Frequently Asked Questions

How do I tell if my slow SFTP transfer is caused by the network or the server?

Start by comparing an SFTP transfer with a plain bandwidth or latency test on the same path. If the link looks healthy but SFTP still lags, the likely culprits are CPU, disk I/O, TCP windowing, or file overhead on the server.

Does changing the SFTP cipher usually make a big difference?

Sometimes, but only when encryption is the bottleneck. On modern CPUs AES-based ciphers often perform best, while older or weaker CPUs may benefit more from ChaCha20.

Why are lots of small files much slower than one large file over SFTP?

Each file adds its own open, close, and metadata operations, so the overhead can outweigh the actual data transfer. Bundling small files into an archive or using fewer, larger batches often gives a noticeable speedup.
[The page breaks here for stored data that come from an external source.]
Definition ScriptParams_properties : StructProperties ScriptParams :=
  mkStruct "executor.ScriptParams"
    [prop_string 1 Url (fun v '(mkScriptParams _ b c d e f g h i) => mkScriptParams v b c d e f g h i);
     prop_string 2 Script (fun v '(mkScriptParams a _ c d e f g h i) => mkScriptParams a v c d e f g h i);
     prop_string 3 ScriptId (fun v '(mkScriptParams a b _ d e f g h i) => mkScriptParams a b v d e f g h i);
     prop_int32 4 RunTime (fun v '(mkScriptParams a b c _ e f g h i) => mkScriptParams a b c v e f g h i);
     prop_int32 6 MaxWorkers (fun v '(mkScriptParams a b c d _ f g h i) => mkScriptParams a b c d v f g h i);
     prop_double 8 GrowthFactor (fun v '(mkScriptParams a b c d e _ g h i) => mkScriptParams a b c d e v g h i);
     prop_double 9 TimeBetweenGrowth (fun v '(mkScriptParams a b c d e f _ h i) => mkScriptParams a b c d e f v h i);
     prop_int32 10 StartingRequestsPerSecond
       (fun v '(mkScriptParams a b c d e f g _ i) => mkScriptParams a b c d e f g v i);
     prop_int32 11 MaxRequestsPerSecond
       (fun v '(mkScriptParams a b c d e f g h _) => mkScriptParams a b c d e f g h v)]
    no_oneof_marshal no_oneof_unmarshal.

#[export] Instance ScriptParams_message : Message ScriptParams :=
  {| properties := ScriptParams_properties;
     Reset := mkScriptParams "" "" "" 0 0 zero64 zero64 0 0; typed := params_typed |}.

Definition CommandMessage_ScriptParams : Properties CommandMessage :=
  prop_message 2 ScriptParams_properties Reset CmdScriptParams
    (fun v '(mkCommandMessage a _ c) => mkCommandMessage a v c).

Definition CommandMessage_properties : StructProperties CommandMessage :=
  mkStruct "executor.CommandMessage"
    [prop_string 1 Command (fun v '(mkCommandMessage _ b c) => mkCommandMessage v b c);
     CommandMessage_ScriptParams;
     prop_string 3 ScriptConfig (fun v '(mkCommandMessage a b _) => mkCommandMessage a b v)]
    no_oneof_marshal no_oneof_unmarshal.

#[export] Instance CommandMessage_message : Message CommandMessage :=
  {| properties := CommandMessage_properties; Reset := mkCommandMessage "" None "";
     typed m := match CmdScriptParams m with Some p => params_typed p | None => True end |}.

(** ** scheduler/pb *)

Definition LoadTestReq_properties : StructProperties LoadTestReq :=
  mkStruct "scheduler.LoadTestReq"
    [prop_string 1 lt_Url (fun v '(mkLoadTestReq _ b c d e f g h i) => mkLoadTestReq v b c d e f g h i);
     prop_string 2 lt_Script (fun v '(mkLoadTestReq a _ c d e f g h i) => mkLoadTestReq a v c d e f g h i);
     prop_string 3 lt_ScriptName (fun v '(mkLoadTestReq a b _ d e f g h i) => mkLoadTestReq a b v d e f g h i);
     prop_int32 4 lt_RunTime (fun v '(mkLoadTestReq a b c _ e f g h i) => mkLoadTestReq a b c v e f g h i);
     prop_double 8 lt_GrowthFactor (fun v '(mkLoadTestReq a b c d _ f g h i) => mkLoadTestReq a b c d v f g h i);
     prop_double 9 lt_TimeBetweenGrowth (fun v '(mkLoadTestReq a b c d e _ g h i) => mkLoadTestReq a b c d e v g h i);
     prop_int32 10 lt_StartingRequestsPerSecond
       (fun v '(mkLoadTestReq a b c d e f _ h i) => mkLoadTestReq a b c d e f v h i);
     prop_int32 11 lt_MaxRequestsPerSecond (fun v '(mkLoadTestReq a b c d e f g _ i) => mkLoadTestReq a b c d e f g v i);
     prop_string 12 lt_ScriptConfig (fun v '(mkLoadTestReq a b c d e f g h _) => mkLoadTestReq a b c d e f g h v)]
    no_oneof_marshal no_oneof_unmarshal.

#[export] Instance LoadTestReq_message : Message LoadTestReq :=
  {| properties := LoadTestReq_properties;
     Reset := mkLoadTestReq "" "" "" 0 zero64 zero64 0 0 ""; typed := req_typed |}.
When should I use parallel SFTP workers instead of one connection?

Use parallel workers when one stream cannot fill the available bandwidth, especially over high-latency links or when transferring many small files. If the server disk or CPU is already saturated, parallelism may help less than expected.

What is the first practical step for SFTP speed optimization?

Test one large file, then test the same data with multiple workers and a cipher benchmark on the client or server. That quickly shows whether your main limit is latency, cipher cost, or storage performance.